Marker gene selection plays a crucial role in developing a successful disease diagnostic system based on microarray data. In the present work, a simple modified ACO algorithm is proposed and combined with SVM for mining tumor-related marker genes. The experimental results running on several benchmark tumor microarray datasets have demonstrated that the proposed approach may extract better marker gene subset than many other methods and the modified ACO algorithm is a useful tool for selecting marker genes.

Authors’ contributions

HY designed and implemented the algorithm, conducted experiments and drafted the manuscript. GG and HL conceived the idea of using this approach and assisted with manuscript preparation. JS and JZ collected the dataset and conducted data analysis.
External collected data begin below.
(** * ID-photo generator: the Gemini transformation client

    A shallow embedding of [services/geminiService.ts]: the module
    initialisation (credential check, SDK client construction) and the one
    exported operation [transformToIdPhoto], which builds a multimodal
    request, awaits the SDK's [generateContent], scans the parts of the first
    candidate for inline image data and normalises every failure in its
    [catch] block.

    JavaScript effects are modelled explicitly: a computation takes the world
    (console output, requests handed to the SDK, state of the remote service)
    and ends either normally or by throwing a value.  The SDK itself
    ([@google/genai]) is an external collaborator and is a parameter of the
    development.

    The second part embeds the component that calls the service ([App]):
    its state variables, its handlers, what it renders, and the component
    over time as a machine driven by user events and callbacks. *)

From Stdlib Require Import String Ascii List Bool Arith Lia.
Import ListNotations.
Open Scope string_scope.

(** ** JavaScript values that can be thrown, and completions *)

Module Js.

(** What a [catch] clause may receive.  [ErrorInstance] stands for an
    object created by [new Error(..)] or by a subclass constructor
    ([TypeError], the SDK's error classes); everything else is a value for
    which [instanceof Error] is false. *)
Inductive Value : Type :=
| Undefined
| Null
| Str (s : string)
| PlainObject (message : option string)
| ErrorInstance (name : string) (message : string).

Definition instanceof_Error (v : Value) : bool :=
  match v with
  | ErrorInstance _ _ => true
  | _ => false
  end.

Definition new_Error (message : string) : Value := ErrorInstance "Error" message.
Definition new_TypeError (message : string) : Value := ErrorInstance "TypeError" message.

(** [error.message] on a value already known to be an [Error]. *)
Definition message_of (v : Value) : string :=
  match v with
  | ErrorInstance _ m => m
  | _ => ""
  end.

(** Truthiness of an optional string: [undefined] and [""] are falsy. *)
Definition truthy_string (o : option string) : bool :=
  match o with
  | Some s => negb (s =? "")
  | None => false
  end.

(** How a block of code ends; for an [async] function [Normal] settles the
    returned promise as resolved and [Throw] as rejected. *)
Inductive Completion (A : Type) : Type :=
| Normal (a : A)
| Throw (v : Value).
Arguments Normal {A} a.
Arguments Throw {A} v.

Inductive ConsoleEntry : Type :=
| Warn (text : string)
| Error (text : string) (v : Value).

End Js.

(** ** The part of the SDK's data model the service touches *)

Module GenAI.

Inductive Modality : Type :=
| MODALITY_UNSPECIFIED
| TEXT
| IMAGE
| AUDIO.

(** Every field of the SDK's interfaces is optional. *)
Record Blob : Type := mkBlob {
  data : option string;
  mimeType : option string
}.

Record Part : Type := mkPart {
  inlineData : option Blob;
  text : option string
}.

Record Content : Type := mkContent {
  parts : option (list Part)
}.

Record Candidate : Type := mkCandidate {
  content : option Content
}.

Record GenerateContentResponse : Type := mkResponse {
  candidates : option (list Candidate)
}.

Record GenerateContentConfig : Type := mkConfig {
  responseModalities : list Modality
}.

Record GenerateContentParameters : Type := mkParameters {
  model : string;
  contents : Content;
  config : GenerateContentConfig
}.

(** The host: the SDK, the remote service behind it, and the wording the
    JavaScript engine gives its [TypeError]s.  [GoogleGenAI_new] is the
    constructor [new GoogleGenAI({ apiKey })]; [generateContent] is
    [ai.models.generateContent], which consumes the state of the service
    and either yields a response or fails with some thrown value. *)
Record Host : Type := mkHost {
  GoogleGenAI : Type;
  Service : Type;
  GoogleGenAI_new : option string -> Js.Completion GoogleGenAI;
  generateContent :
    GoogleGenAI -> GenerateContentParameters -> Service ->
    Js.Completion GenerateContentResponse * Service;
  cannot_read_property_of_undefined : string -> string;
  is_not_iterable : string
}.

End GenAI.

(** ** services/geminiService.ts *)

Module geminiService.
Import Js GenAI.

Section WithHost.

Variable H : Host.

Record World : Type := mkWorld {
  console : list ConsoleEntry;
  sent : list GenerateContentParameters;
  service : Service H
}.

(** Computations: world in, completion and world out. *)
Definition M (A : Type) : Type := World -> Completion A * World.

Definition ret {A : Type} (a : A) : M A := fun w => (Normal a, w).

Definition throw {A : Type} (v : Value) : M A := fun w => (Throw v, w).

Definition bind {A B : Type} (m : M A) (k : A -> M B) : M B :=
  fun w =>
    match m w with
    | (Normal a, w') => k a w'
    | (Throw v, w') => (Throw v, w')
    end.

Definition try_catch {A : Type} (body : M A) (handler : Value -> M A) : M A :=
  fun w =>
    match body w with
    | (Normal a, w') => (Normal a, w')
    | (Throw v, w') => handler v w'
    end.

Definition console_warn (text : string) : M unit :=
  fun w => (Normal tt, mkWorld (console w ++ [Warn text]) (sent w) (service w)).

Definition console_error (text : string) (v : Value) : M unit :=
  fun w => (Normal tt, mkWorld (console w ++ [Error text v]) (sent w) (service w)).

(** [new GoogleGenAI({ apiKey })]. *)
Definition new_GoogleGenAI (apiKey : option string) : M (GoogleGenAI H) :=
  fun w => (GoogleGenAI_new H apiKey, w).

(** [await ai.models.generateContent(params)]: the request leaves the
    module, the service answers or the call throws. *)
Definition await_generateContent (ai : GoogleGenAI H)
    (params : GenerateContentParameters) : M GenerateContentResponse :=
  fun w =>
    let (outcome, s) := generateContent H ai params (service w) in
    (outcome, mkWorld (console w) (sent w ++ [params]) s).

(** [o.prop] and [o[i]]: reading through [undefined] throws a [TypeError]. *)
Definition get_property {A B : Type} (o : option A) (prop : string) (read : A -> B) : M B :=
  match o with
  | Some a => ret (read a)
  | None => throw (new_TypeError (cannot_read_property_of_undefined H prop))
  end.

(** The iterable a [for ... of] loop asks of its operand. *)
Definition get_iterator {A : Type} (o : option (list A)) : M (list A) :=
  match o with
  | Some l => ret l
  | None => throw (new_TypeError (is_not_iterable H))
  end.

End WithHost.

Arguments ret {H A} a.
Arguments throw {H A} v.
Arguments bind {H A B} m k.
Arguments try_catch {H A} body handler.
Arguments console_warn {H} text.
Arguments console_error {H} text v.
Arguments new_GoogleGenAI {H} apiKey.
Arguments await_generateContent {H} ai params.
Arguments get_property {H A B} o prop read.
Arguments get_iterator {H A} o.
Arguments console {H} w.
Arguments sent {H} w.
Arguments service {H} w.
Arguments mkWorld {H} console sent service.

Declare Scope js_scope.
Delimit Scope js_scope with js.
Notation "x <- m ;; k" := (bind m (fun x => k))
  (at level 61, m at next level, right associativity) : js_scope.
Notation "m ;;; k" := (bind m (fun _ => k))
  (at level 61, right associativity) : js_scope.
Notation "'try' body 'catch' handler" := (try_catch body handler)
  (at level 62, body at level 61, handler at level 61) : js_scope.
Open Scope js_scope.

(** The instruction template literal, with [${aspectRatio}] spliced in. *)
Definition instruction (aspectRatio : string) : string :=
  "Transform the person in the image into a standard ID photo.

**CRITICAL INSTRUCTIONS:**
1.  **Final Image Dimensions:** The MOST IMPORTANT requirement is the final image's aspect ratio. It **MUST BE EXACTLY " ++ aspectRatio ++ " (width to height)**. The entire output image file must have this specific shape. This instruction is more important than all others. Do not fail on this.
2.  **Attire:** Dress the person in a simple, plain white collared shirt.
3.  **Posture:** The person must face forward, looking directly at the camera with their shoulders straight and squared.
4.  **Background:** Replace the entire background with a solid, plain, professional light blue color.
5.  **Composition:** Crop the image to a head-and-shoulders portrait.
6.  **Identity Preservation:** Do not change the person's face, hair, or identity.

Reminder: The final image's aspect ratio **MUST be " ++ aspectRatio ++ "**. This is a strict requirement.".

(** The argument of [ai.models.generateContent] (lines 20-48). *)
Definition request (base64ImageData mimeType aspectRatio : string) : GenerateContentParameters :=
  {| model := "gemini-2.5-flash-image-preview";
     contents :=
       {| parts := Some
            [ {| inlineData := Some {| data := Some base64ImageData;
                                       mimeType := Some mimeType |};
                 text := None |};
              {| inlineData := None;
                 text := Some (instruction aspectRatio) |} ] |};
     config := {| responseModalities := [IMAGE; TEXT] |} |}.

(** The test of the loop body, [part.inlineData && part.inlineData.data]:
    an absent [inlineData] is falsy, a present one is an object and so truthy,
    and the test is then the truthiness of its [data]. *)
Definition has_image (part : Part) : bool :=
  match inlineData part with
  | Some blob => truthy_string (data blob)
  | None => false
  end.

(** [part.inlineData.data], read once the test above has passed. *)
Definition image_of (part : Part) : string :=
  match inlineData part with
  | Some {| data := Some d |} => d
  | _ => ""
  end.

(** The [for (const part of ...)] loop: [Some d] when the body executes
    [return d], [None] when the loop runs to its end. *)
Fixpoint for_of_parts (ps : list Part) : option string :=
  match ps with
  | [] => None
  | part :: rest =>
      if has_image part then Some (image_of part) else for_of_parts rest
  end.

Definition no_image_message : string :=
  "The AI did not return an image. Please try a different photo.".

Definition failed_prefix : string := "Failed to generate ID photo: ".

Definition unknown_error_message : string :=
  "An unknown error occurred while generating the ID photo.".

(** The [try] block (lines 20-57). *)
Definition try_block {H : Host} (ai : GoogleGenAI H)
    (base64ImageData mimeType aspectRatio : string) : M H string :=
  response <- await_generateContent ai (request base64ImageData mimeType aspectRatio) ;;
  candidate <- get_property (candidates response) "0" (fun cs => nth_error cs 0) ;;
  content' <- get_property candidate "content" content ;;
  parts' <- get_property content' "parts" parts ;;
  iterable <- get_iterator parts' ;;
  match for_of_parts iterable with
  | Some image => ret image
  | None => throw (new_Error no_image_message)
  end.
All authors read and approved the final manuscript.

Competing interests

The authors have declared that no competing interests exist.

Acknowledgements

This work was partially supported by National Natural Science Foundation of China (Grant No. 60873036), China Postdoctoral Science Foundation (Grant No. 20060400809) and Science and Technology Special Foundation for Young Researchers of Heilongjiang Province of China (Grant No. QC06C022).